## [ACTION ITEM]
Among the lines of the records below, copy those that hold the word "without".

## [RECORDS]
====
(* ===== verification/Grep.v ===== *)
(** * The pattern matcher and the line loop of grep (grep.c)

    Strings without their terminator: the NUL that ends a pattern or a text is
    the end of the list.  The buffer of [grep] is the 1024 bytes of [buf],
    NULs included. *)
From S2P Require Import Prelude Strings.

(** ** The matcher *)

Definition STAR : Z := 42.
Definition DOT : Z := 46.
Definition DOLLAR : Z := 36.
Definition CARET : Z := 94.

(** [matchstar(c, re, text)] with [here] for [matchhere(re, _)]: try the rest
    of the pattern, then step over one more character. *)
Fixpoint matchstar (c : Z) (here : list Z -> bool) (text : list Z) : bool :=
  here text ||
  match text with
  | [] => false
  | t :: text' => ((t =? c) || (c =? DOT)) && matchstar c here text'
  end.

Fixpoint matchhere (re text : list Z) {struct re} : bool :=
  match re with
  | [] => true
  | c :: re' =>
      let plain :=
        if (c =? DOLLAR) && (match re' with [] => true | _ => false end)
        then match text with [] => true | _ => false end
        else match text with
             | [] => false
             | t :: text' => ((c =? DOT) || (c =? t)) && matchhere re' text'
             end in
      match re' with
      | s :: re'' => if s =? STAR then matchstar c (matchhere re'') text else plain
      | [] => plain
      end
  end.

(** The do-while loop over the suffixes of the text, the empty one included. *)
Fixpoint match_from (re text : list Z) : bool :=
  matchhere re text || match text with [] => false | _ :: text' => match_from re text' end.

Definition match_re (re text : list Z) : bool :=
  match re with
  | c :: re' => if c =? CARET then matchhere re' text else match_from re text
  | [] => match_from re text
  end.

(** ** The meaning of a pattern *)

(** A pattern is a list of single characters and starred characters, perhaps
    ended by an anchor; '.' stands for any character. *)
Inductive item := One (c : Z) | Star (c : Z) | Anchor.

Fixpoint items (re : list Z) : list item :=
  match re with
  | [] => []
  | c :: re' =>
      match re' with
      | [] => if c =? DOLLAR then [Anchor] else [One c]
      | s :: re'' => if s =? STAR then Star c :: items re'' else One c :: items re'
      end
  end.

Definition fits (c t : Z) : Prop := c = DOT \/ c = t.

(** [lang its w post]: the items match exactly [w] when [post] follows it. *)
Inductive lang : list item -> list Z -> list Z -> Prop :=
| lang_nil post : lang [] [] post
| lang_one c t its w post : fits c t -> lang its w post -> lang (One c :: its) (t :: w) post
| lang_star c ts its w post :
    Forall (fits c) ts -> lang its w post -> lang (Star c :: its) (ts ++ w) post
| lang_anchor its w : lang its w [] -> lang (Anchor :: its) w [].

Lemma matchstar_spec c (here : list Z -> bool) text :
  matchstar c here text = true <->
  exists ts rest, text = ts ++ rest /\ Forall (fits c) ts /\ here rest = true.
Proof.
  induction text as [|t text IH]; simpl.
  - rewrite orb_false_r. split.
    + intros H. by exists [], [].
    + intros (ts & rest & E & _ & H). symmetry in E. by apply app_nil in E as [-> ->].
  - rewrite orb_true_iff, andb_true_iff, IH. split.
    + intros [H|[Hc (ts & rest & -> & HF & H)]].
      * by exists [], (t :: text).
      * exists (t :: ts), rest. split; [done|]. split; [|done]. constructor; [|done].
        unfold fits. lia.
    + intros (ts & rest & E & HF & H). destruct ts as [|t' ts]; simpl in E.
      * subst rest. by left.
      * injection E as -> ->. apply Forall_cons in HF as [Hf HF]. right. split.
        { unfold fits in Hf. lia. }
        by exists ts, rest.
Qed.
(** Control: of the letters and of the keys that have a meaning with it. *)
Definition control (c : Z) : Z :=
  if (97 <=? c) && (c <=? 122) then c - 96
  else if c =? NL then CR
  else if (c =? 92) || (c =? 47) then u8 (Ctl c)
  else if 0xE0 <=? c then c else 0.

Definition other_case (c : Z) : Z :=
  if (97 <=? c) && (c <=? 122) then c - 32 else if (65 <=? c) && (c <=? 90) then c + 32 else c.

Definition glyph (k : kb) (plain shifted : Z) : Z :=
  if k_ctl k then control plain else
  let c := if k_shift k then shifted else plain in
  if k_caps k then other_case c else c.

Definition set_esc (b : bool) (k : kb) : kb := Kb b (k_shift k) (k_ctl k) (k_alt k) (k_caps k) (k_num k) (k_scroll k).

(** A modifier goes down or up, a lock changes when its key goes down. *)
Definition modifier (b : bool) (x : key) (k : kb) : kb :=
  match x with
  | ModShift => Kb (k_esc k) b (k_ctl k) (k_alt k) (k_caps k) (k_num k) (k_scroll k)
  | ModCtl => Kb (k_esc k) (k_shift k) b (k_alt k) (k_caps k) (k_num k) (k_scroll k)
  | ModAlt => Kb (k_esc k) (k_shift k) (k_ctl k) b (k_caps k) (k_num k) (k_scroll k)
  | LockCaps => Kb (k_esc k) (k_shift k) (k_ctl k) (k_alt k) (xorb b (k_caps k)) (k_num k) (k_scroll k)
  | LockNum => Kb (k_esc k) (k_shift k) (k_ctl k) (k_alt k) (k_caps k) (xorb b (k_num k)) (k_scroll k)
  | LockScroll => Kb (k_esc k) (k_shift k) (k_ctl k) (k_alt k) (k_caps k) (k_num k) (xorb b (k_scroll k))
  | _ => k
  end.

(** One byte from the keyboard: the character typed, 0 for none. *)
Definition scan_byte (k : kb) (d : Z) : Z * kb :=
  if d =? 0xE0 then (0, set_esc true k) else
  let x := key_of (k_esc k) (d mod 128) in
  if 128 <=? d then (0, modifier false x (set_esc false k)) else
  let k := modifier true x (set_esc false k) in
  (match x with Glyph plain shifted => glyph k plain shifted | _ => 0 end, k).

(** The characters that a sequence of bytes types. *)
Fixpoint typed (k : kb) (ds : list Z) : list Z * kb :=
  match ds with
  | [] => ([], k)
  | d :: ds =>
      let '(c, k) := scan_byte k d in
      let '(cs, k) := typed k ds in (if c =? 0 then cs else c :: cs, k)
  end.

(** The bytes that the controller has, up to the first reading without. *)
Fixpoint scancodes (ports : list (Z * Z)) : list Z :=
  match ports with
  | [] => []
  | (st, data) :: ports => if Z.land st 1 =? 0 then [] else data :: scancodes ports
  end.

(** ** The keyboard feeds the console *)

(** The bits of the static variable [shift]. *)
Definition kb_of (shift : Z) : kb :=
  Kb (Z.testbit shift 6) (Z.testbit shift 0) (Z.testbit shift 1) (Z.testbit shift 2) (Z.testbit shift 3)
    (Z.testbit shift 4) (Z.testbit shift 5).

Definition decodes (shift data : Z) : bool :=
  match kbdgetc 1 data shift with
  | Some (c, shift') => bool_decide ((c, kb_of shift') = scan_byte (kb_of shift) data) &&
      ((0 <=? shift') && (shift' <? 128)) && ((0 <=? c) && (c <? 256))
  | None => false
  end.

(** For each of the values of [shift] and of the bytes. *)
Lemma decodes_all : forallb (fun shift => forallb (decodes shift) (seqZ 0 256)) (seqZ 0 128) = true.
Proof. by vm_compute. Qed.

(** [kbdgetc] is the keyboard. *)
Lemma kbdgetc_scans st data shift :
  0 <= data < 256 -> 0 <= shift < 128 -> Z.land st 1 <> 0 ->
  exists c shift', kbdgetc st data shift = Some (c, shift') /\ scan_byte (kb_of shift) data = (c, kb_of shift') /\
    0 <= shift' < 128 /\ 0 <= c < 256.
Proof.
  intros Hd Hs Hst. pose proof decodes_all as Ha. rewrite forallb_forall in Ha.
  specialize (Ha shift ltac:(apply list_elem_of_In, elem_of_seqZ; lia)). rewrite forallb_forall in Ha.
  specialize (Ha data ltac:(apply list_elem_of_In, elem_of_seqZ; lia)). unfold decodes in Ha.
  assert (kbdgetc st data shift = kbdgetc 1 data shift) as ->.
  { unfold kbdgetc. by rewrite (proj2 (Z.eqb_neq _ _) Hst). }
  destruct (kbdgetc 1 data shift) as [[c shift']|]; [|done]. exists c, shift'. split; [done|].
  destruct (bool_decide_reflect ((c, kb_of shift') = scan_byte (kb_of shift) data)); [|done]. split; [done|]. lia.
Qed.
====
## [WRITTEN ANSWER]
    Strings without their terminator: the NUL that ends a pattern or a text is
(** The bytes that the controller has, up to the first reading without. *)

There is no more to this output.